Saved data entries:

⟨

Lemma xor_byte_at_twice (s : list Z) (i a b : Z) :
  length s = 25%nat → 0 ≤ i < 200 →
  xor_byte_at (xor_byte_at s i a) i b = xor_byte_at s i (Z.lxor a b).
Proof.
  intros Hlen Hi. unfold xor_byte_at.
  rewrite byte_at_set_byte_at, Z.eqb_refl by (done || lia).
  rewrite set_byte_at_twice by lia.
  unfold set_byte_at. f_equal. apply lane_set_byte_mask.
  by rewrite land_255_lxor_l, Z.lxor_assoc.
Qed.

Lemma xor_list_zeros (n : nat) (s : list Z) (pos : Z) :
  0 ≤ pos → xor_list s pos (replicate n 0) = s.
Proof.
  revert pos. induction n as [|n IH]; intros pos Hpos; [done|].
  cbn [replicate xor_list]. rewrite xor_byte_at_0 by done. apply IH. lia.
Qed.

Lemma length_padding (c : keccak1600_ctx) :
  ctx_ok c → Z.of_nat (length (padding c)) = ctx_rate c - ctx_pos c.
Proof.
  intros (Hlen & Hrate & Hpos). unfold padding.
  destruct (Z.eqb_spec (ctx_rate c - ctx_pos c) 1) as [E|E].
  - cbn. lia.
  - cbn [length]. rewrite length_app, length_replicate. cbn. lia.
Qed.

Lemma xor_list_padding (c : keccak1600_ctx) :
  ctx_ok c →
  xor_list (ctx_a c) (ctx_pos c) (padding c) =
  xor_byte_at (xor_byte_at (ctx_a c) (ctx_pos c) (ctx_delim c))
              (ctx_rate c - 1) 0x80.
Proof.
  intros (Hlen & Hrate & Hpos). unfold padding.
  destruct (Z.eqb_spec (ctx_rate c - ctx_pos c) 1) as [E|E].
  - cbn [xor_list]. replace (ctx_rate c - 1) with (ctx_pos c) by lia.
    by rewrite xor_byte_at_twice by (done || lia).
  - cbn [xor_list]. rewrite xor_list_app, xor_list_zeros by lia.
    cbn [xor_list]. f_equal. rewrite length_replicate. lia.
Qed.

(** X10. [keccak1600_finalize] is the absorption of the padding: it
    returns the context that absorbing [delim], zeros, [0x80] up to the
    end of the block (one byte [delim xor 0x80] when one byte is left)
    returns. *)
Theorem finalize_is_absorb_of_padding (fuel : nat) (c : keccak1600_ctx) :
  ctx_ok c → ctx_rate c < Z.of_nat fuel →
  ∃ c',
    keccak1600_finalize c = Done c' ∧
    keccak1600_absorb fuel c (Some (padding c))
      (Z.of_nat (length (padding c))) = Done c'.
Proof.
  intros Hc Hfuel. pose proof Hc as (Hlen & Hrate & Hpos).
  pose proof (length_padding c Hc) as Hpad.
  exists (finalize_run keccakf1600 c). split.
  - by apply sponge_finalize_ok.
  - unfold keccak1600_absorb.
    rewrite sponge_absorb_ok by (done || apply keccakf1600_length' || lia).
    f_equal. unfold absorb_run, finalize_run.
    rewrite (absorb_bytes_fill keccakf1600) by
      (lia || (intros E; rewrite E in Hpad; cbn in Hpad; lia)).
    cbn [fst snd]. by rewrite xor_list_padding.
Qed.

Lemma finalize_is_absorb_of_padding_witness :
  ∃ c',
    keccak1600_finalize (keccak1600_init 4 0x06) = Done c' ∧
    keccak1600_absorb 9 (keccak1600_init 4 0x06) (Some [0x06; 0; 0; 0x80]) 4 =
      Done c'.
Proof.
  apply (finalize_is_absorb_of_padding 9 (keccak1600_init 4 0x06)).
  - unfold ctx_ok. cbn. lia.
  - cbn. lia.
Defined.

(** ** Absorbing inside a block and across its end *)

Lemma byte_at_xor_list (l : list Z) (st : list Z) (pos j : Z) :
  length st = 25%nat → 0 ≤ pos → pos + Z.of_nat (length l) ≤ 200 →
  Forall byte_ok l → 0 ≤ j →
  byte_at (xor_list st pos l) j =
  if (pos <=? j) && (j <? pos + Z.of_nat (length l))
  then Z.lxor (byte_at st j) (l !!! Z.to_nat (j - pos))
  else byte_at st j.
Proof.
  revert st pos. induction l as [|b l IH]; intros st pos Hlen Hpos Hfit Hl Hj.
  - cbn [length xor_list]. change (Z.of_nat 0) with 0. rewrite Z.add_0_r.
    destruct (Z.leb_spec pos j), (Z.ltb_spec j pos); cbn [andb]; done || lia.
  - apply Forall_cons in Hl as [Hb Hl]. cbn [length xor_list] in *.
    rewrite IH by (rewrite ?length_xor_byte_at; done || lia).
    rewrite byte_at_xor_byte_at by (done || lia).
    destruct (Z.eqb_spec pos j) as [Heq|Hne],
      (Z.leb_spec (pos + 1) j), (Z.ltb_spec j (pos + 1 + Z.of_nat (length l))),
      (Z.leb_spec pos j), (Z.ltb_spec j (pos + Z.of_nat (S (length l))));
      cbn [andb]; try lia; try done.
    + subst j. by rewrite Z.sub_diag.
    + f_equal.
      replace (Z.to_nat (j - pos)) with (S (Z.to_nat (j - (pos + 1)))) by lia.
      done.
Qed.

(** X8. An absorb that does not fill the block ([pos + n < rate]) XORs
    input byte [i] into state byte [pos + i], leaves every other byte of
    the state as it was, does not permute, and advances the cursor by
    [n]. *)
Theorem absorb_within_block (fuel : nat) (c : keccak1600_ctx) (buf : list Z) :
  ctx_ok c → Forall byte_ok buf →
  ctx_pos c + Z.of_nat (length buf) < ctx_rate c →
  Z.of_nat (length buf) < Z.of_nat fuel →
  ∃ st,
    length st = 25%nat ∧
    (∀ j, 0 ≤ j < 200 →
       byte_at st j =
       if (ctx_pos c <=? j) && (j <? ctx_pos c + Z.of_nat (length buf))
       then Z.lxor (byte_at (ctx_a c) j) (buf !!! Z.to_nat (j - ctx_pos c))
       else byte_at (ctx_a c) j) ∧
    keccak1600_absorb fuel c (Some buf) (Z.of_nat (length buf)) =
      Done {| ctx_a := st; ctx_rate := ctx_rate c;
              ctx_pos := ctx_pos c + Z.of_nat (length buf);
              ctx_delim := ctx_delim c |}.
Proof.
  intros Hc Hbuf Hshort Hfuel. pose proof Hc as (Hlen & Hrate & Hpos).
  exists (xor_list (ctx_a c) (ctx_pos c) buf).
  split; [by rewrite length_xor_list|]. split.
  - intros j Hj. apply byte_at_xor_list; done || lia.
  - unfold keccak1600_absorb.
    rewrite sponge_absorb_ok by (done || apply keccakf1600_length').
    unfold absorb_run. by rewrite absorb_bytes_partial.
Qed.

Lemma absorb_within_block_witness :
  ∃ st,
    length st = 25%nat ∧
    (∀ j, 0 ≤ j < 200 →
       byte_at st j =
       if (0 <=? j) && (j <? 0 + 3)
       then Z.lxor (byte_at keccak_state_zero j) ([7; 8; 9] !!! Z.to_nat (j - 0))
       else byte_at keccak_state_zero j) ∧
    keccak1600_absorb 9 (keccak1600_init 136 0x06) (Some [7; 8; 9]) 3 =
      Done {| ctx_a := st; ctx_rate := 136; ctx_pos := 0 + 3;
              ctx_delim := 0x06 |}.
Proof.
  apply (absorb_within_block 9 (keccak1600_init 136 0x06) [7; 8; 9]).
  - unfold ctx_ok. cbn. lia.
  - repeat (apply Forall_cons; split; [unfold byte_ok; lia|]).
    apply Forall_nil_2.
  - cbn. lia.
  - cbn. lia.
Defined.

(** X7. Into a context with cursor 0: [rate - 1] bytes are XORed in
    without a permutation and leave the cursor on [rate - 1]; exactly
    [rate] bytes are XORed in, permuted once, and leave the cursor on 0;
    [rate + 1] bytes permute once after the first [rate] bytes and XOR
    the last byte into the permuted state, which leaves the cursor on 1
    when [rate >= 2]; when [rate = 1] that last byte fills a block of
    its own, so the state is permuted a second time and the cursor is
    back on 0. *)
Theorem absorb_around_rate_boundary (fuel : nat) (c : keccak1600_ctx)
    (buf : list Z) :
  ctx_ok c → ctx_pos c = 0 → Z.of_nat (length buf) < Z.of_nat fuel →
  (Z.of_nat (length buf) = ctx_rate c - 1 →
   keccak1600_absorb fuel c (Some buf) (Z.of_nat (length buf)) =
     Done {| ctx_a := xor_list (ctx_a c) 0 buf; ctx_rate := ctx_rate c;
             ctx_pos := ctx_rate c - 1; ctx_delim := ctx_delim c |}) ∧
  (Z.of_nat (length buf) = ctx_rate c →
   keccak1600_absorb fuel c (Some buf) (Z.of_nat (length buf)) =
     Done {| ctx_a := keccakf1600 (xor_list (ctx_a c) 0 buf);
             ctx_rate := ctx_rate c; ctx_pos := 0;
             ctx_delim := ctx_delim c |}) ∧
  (Z.of_nat (length buf) = ctx_rate c + 1 →
   let st :=
     xor_list
       (keccakf1600 (xor_list (ctx_a c) 0 (take (Z.to_nat (ctx_rate c)) buf)))
       0 (drop (Z.to_nat (ctx_rate c)) buf) in
   keccak1600_absorb fuel c (Some buf) (Z.of_nat (length buf)) =
     Done {| ctx_a := if ctx_rate c =? 1 then keccakf1600 st else st;
             ctx_rate := ctx_rate c;
             ctx_pos := if ctx_rate c =? 1 then 0 else 1;
             ctx_delim := ctx_delim c |}).
Proof.
  intros Hc Hpos0 Hfuel. pose proof Hc as (Hlen & Hrate & Hpos).
  unfold keccak1600_absorb.
  rewrite sponge_absorb_ok by (done || apply keccakf1600_length').
  unfold absorb_run. rewrite Hpos0.
  split; [|split].
  - intros Hn. rewrite absorb_bytes_partial by lia. cbn [fst snd].
    do 2 f_equal. lia.
  - intros Hn. rewrite absorb_bytes_fill; [done| |lia].
    intros ->. cbn in Hn. lia.
  - intros Hn. cbv zeta.
    assert (Hdrop : length (drop (Z.to_nat (ctx_rate c)) buf) = 1%nat)
      by (rewrite length_drop; lia).
    rewrite <- (take_drop (Z.to_nat (ctx_rate c)) buf) at 1 2.
    rewrite absorb_bytes_app.
    rewrite absorb_bytes_fill.
    + destruct (Z.eqb_spec (ctx_rate c) 1) as [E|E].
      * rewrite absorb_bytes_fill; [done| |rewrite Hdrop; lia].
        intros E'. by rewrite E' in Hdrop.
      * rewrite absorb_bytes_partial by (rewrite Hdrop; lia).
        cbn [fst snd]. by rewrite Hdrop.
    + intros E. apply (f_equal length) in E. rewrite length_take in E.
      cbn in E. lia.
    + rewrite length_take. lia.
Qed.

Lemma absorb_around_rate_boundary_witness :
  keccak1600_absorb 9 (keccak1600_init 4 0x06) (Some [1; 2; 3]) 3 =
    Done {| ctx_a := xor_list keccak_state_zero 0 [1; 2; 3];
            ctx_rate := 4; ctx_pos := 3; ctx_delim := 0x06 |} ∧
  keccak1600_absorb 9 (keccak1600_init 4 0x06) (Some [1; 2; 3; 4]) 4 =
    Done {| ctx_a := keccakf1600 (xor_list keccak_state_zero 0 [1; 2; 3; 4]);
            ctx_rate := 4; ctx_pos := 0; ctx_delim := 0x06 |} ∧
  keccak1600_absorb 9 (keccak1600_init 4 0x06) (Some [1; 2; 3; 4; 5]) 5 =
    Done {| ctx_a :=
              xor_list
                (keccakf1600 (xor_list keccak_state_zero 0 [1; 2; 3; 4]))
                0 [5];
            ctx_rate := 4; ctx_pos := 1; ctx_delim := 0x06 |} ∧
  keccak1600_absorb 9 (keccak1600_init 1 0x06) (Some [1; 2]) 2 =
    Done {| ctx_a :=
              keccakf1600
                (xor_list (keccakf1600 (xor_list keccak_state_zero 0 [1]))
                   0 [2]);
            ctx_rate := 1; ctx_pos := 0; ctx_delim := 0x06 |}.
Proof.
  assert (Hok : ∀ rate, 1 ≤ rate ≤ 200 → ctx_ok (keccak1600_init rate 0x06))
    by (intros rate Hr; unfold ctx_ok; cbn; lia).
  split; [|split; [|split]].
  - pose proof (absorb_around_rate_boundary 9 (keccak1600_init 4 0x06)
                  [1; 2; 3] (Hok 4 ltac:(lia)) eq_refl ltac:(cbn; lia))
      as (H & _).
    exact (H eq_refl).
  - pose proof (absorb_around_rate_boundary 9 (keccak1600_init 4 0x06)
                  [1; 2; 3; 4] (Hok 4 ltac:(lia)) eq_refl ltac:(cbn; lia))
      as (_ & H & _).
    exact (H eq_refl).
  - pose proof (absorb_around_rate_boundary 9 (keccak1600_init 4 0x06)
                  [1; 2; 3; 4; 5] (Hok 4 ltac:(lia)) eq_refl ltac:(cbn; lia))
      as (_ & _ & H).
    specialize (H eq_refl). revert H.
    cbv zeta. cbn [keccak1600_init ctx_rate].
    change (4 =? 1) with false. cbv iota.
    intros H. exact H.
  - pose proof (absorb_around_rate_boundary 9 (keccak1600_init 1 0x06)
                  [1; 2] (Hok 1 ltac:(lia)) eq_refl ltac:(cbn; lia))
      as (_ & _ & H).
    specialize (H eq_refl). revert H.
    cbv zeta. cbn [keccak1600_init ctx_rate].
    change (1 =? 1) with true. cbv iota.
    intros H. exact H.
Defined.

(** ** Cursor arithmetic *)

Lemma absorb_bytes_pos (permute : list Z → list Z) (rate : Z) (l : list Z)
    (st : list Z) (pos : Z) :
  0 ≤ pos < rate →
  (absorb_bytes permute rate (st, pos) l).2 =
  (pos + Z.of_nat (length l)) mod rate.
Proof.
  revert st pos. induction l as [|b l IH]; intros st pos Hpos.
  - cbn. rewrite Z.add_0_r. by rewrite Z.mod_small.
  - rewrite absorb_bytes_cons. unfold absorb1. cbn [fst snd length].
    destruct (Z.eqb_spec (pos + 1) rate) as [E|E].
    + rewrite IH by lia.
      replace (pos + Z.of_nat (S (length l)))
        with (Z.of_nat (length l) + 1 * rate) by lia.
      by rewrite Z_mod_plus_full.
    + rewrite IH by lia. f_equal. lia.
Qed.

(** X5. After absorbing [n] bytes the cursor is [(pos + n) mod rate]. *)
Theorem absorb_cursor (fuel : nat) (c : keccak1600_ctx) (buf : list Z) :
  ctx_ok c → Z.of_nat (length buf) < Z.of_nat fuel →
  ∃ c',
    keccak1600_absorb fuel c (Some buf) (Z.of_nat (length buf)) = Done c' ∧
    ctx_pos c' = (ctx_pos c + Z.of_nat (length buf)) mod ctx_rate c.
Proof.
  intros Hc Hfuel. pose proof Hc as (Hlen & Hrate & Hpos).
  exists (absorb_run keccakf1600 c buf). split.
  - by apply sponge_absorb_ok; [apply keccakf1600_length'|..].
  - unfold absorb_run. cbn [ctx_pos]. by apply absorb_bytes_pos.
Qed.

Lemma absorb_cursor_witness :
  ∃ c',
    keccak1600_absorb 9 (keccak1600_init 4 0x06) (Some [1; 2; 3; 4; 5; 6]) 6 =
      Done c' ∧
    ctx_pos c' = (0 + 6) mod 4.
Proof.
  apply (absorb_cursor 9 (keccak1600_init 4 0x06) [1; 2; 3; 4; 5; 6]).
  - unfold ctx_ok. cbn. lia.
  - cbn. lia.
Defined.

⟩

* [The task]
From the records above, transcribe exactly the run of lines that opens with the line holding "end of the block" and closes with the line holding "- by apply sponge_finalize_ok.", both included.

* [Task answer]
    end of the block (one byte [delim xor 0x80] when one byte is left)
    returns. *)
Theorem finalize_is_absorb_of_padding (fuel : nat) (c : keccak1600_ctx) :
  ctx_ok c → ctx_rate c < Z.of_nat fuel →
  ∃ c',
    keccak1600_finalize c = Done c' ∧
    keccak1600_absorb fuel c (Some (padding c))
      (Z.of_nat (length (padding c))) = Done c'.
Proof.
  intros Hc Hfuel. pose proof Hc as (Hlen & Hrate & Hpos).
  pose proof (length_padding c Hc) as Hpad.
  exists (finalize_run keccakf1600 c). split.
  - by apply sponge_finalize_ok.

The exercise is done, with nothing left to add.